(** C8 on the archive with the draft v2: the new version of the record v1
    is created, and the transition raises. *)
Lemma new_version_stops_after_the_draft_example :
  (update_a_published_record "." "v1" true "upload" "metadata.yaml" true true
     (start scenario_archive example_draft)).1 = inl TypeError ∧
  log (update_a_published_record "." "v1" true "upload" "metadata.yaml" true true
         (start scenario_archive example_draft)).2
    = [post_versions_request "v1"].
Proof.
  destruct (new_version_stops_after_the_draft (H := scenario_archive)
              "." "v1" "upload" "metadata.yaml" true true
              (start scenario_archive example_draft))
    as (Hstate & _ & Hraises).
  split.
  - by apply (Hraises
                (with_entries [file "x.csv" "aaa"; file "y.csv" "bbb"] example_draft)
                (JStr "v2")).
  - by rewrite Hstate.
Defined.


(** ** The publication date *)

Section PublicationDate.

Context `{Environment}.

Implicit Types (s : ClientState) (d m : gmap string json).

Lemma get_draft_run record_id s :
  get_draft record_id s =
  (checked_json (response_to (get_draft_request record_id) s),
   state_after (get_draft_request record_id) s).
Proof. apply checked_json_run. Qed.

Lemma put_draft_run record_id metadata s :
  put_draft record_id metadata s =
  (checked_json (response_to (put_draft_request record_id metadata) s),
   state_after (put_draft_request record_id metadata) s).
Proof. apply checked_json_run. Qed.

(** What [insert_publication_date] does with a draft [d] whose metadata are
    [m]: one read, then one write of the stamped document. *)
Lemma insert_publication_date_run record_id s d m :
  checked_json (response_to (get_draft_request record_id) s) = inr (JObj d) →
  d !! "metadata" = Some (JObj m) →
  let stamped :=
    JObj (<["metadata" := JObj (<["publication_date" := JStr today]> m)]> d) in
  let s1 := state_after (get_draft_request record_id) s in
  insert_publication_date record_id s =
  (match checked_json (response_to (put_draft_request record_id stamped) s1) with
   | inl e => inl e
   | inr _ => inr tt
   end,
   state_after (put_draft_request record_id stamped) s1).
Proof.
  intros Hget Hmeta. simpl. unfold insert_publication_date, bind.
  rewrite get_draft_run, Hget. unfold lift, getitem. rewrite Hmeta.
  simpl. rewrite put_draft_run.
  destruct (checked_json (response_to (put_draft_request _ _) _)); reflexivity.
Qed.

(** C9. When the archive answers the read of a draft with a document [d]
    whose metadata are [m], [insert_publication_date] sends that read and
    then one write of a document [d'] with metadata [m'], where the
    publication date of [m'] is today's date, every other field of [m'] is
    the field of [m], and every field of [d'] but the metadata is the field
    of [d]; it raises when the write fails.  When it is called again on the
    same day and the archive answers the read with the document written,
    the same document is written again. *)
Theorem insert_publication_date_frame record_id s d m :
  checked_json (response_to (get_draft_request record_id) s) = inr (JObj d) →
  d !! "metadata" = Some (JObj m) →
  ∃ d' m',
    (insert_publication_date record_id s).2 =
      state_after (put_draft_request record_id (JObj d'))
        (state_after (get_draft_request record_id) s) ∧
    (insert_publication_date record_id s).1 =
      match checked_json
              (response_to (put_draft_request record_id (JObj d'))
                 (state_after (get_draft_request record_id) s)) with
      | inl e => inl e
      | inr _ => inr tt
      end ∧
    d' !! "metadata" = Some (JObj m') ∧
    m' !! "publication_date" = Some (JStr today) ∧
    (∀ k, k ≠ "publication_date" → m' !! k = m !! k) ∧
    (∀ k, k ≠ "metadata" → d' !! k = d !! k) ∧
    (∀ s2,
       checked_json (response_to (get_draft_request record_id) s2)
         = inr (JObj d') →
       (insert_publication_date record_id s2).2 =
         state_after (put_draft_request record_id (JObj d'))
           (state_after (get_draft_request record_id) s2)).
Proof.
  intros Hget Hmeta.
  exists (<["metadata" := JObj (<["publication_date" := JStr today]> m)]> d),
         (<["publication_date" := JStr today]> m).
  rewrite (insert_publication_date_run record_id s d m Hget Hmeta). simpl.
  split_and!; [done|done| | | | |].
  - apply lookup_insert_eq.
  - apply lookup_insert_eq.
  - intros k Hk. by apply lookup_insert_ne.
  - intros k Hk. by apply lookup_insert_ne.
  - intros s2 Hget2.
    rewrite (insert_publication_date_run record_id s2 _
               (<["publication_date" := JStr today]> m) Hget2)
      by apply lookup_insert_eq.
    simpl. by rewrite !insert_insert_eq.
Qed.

════

THE TASK
Above is a listing; print exactly its lines from the one with "simpl. rewrite put_draft_run." through the one with "then one write of a", and no other lines.

RESULT OF THE TASK
  simpl. rewrite put_draft_run.
  destruct (checked_json (response_to (put_draft_request _ _) _)); reflexivity.
Qed.

(** C9. When the archive answers the read of a draft with a document [d]
    whose metadata are [m], [insert_publication_date] sends that read and
    then one write of a document [d'] with metadata [m'], where the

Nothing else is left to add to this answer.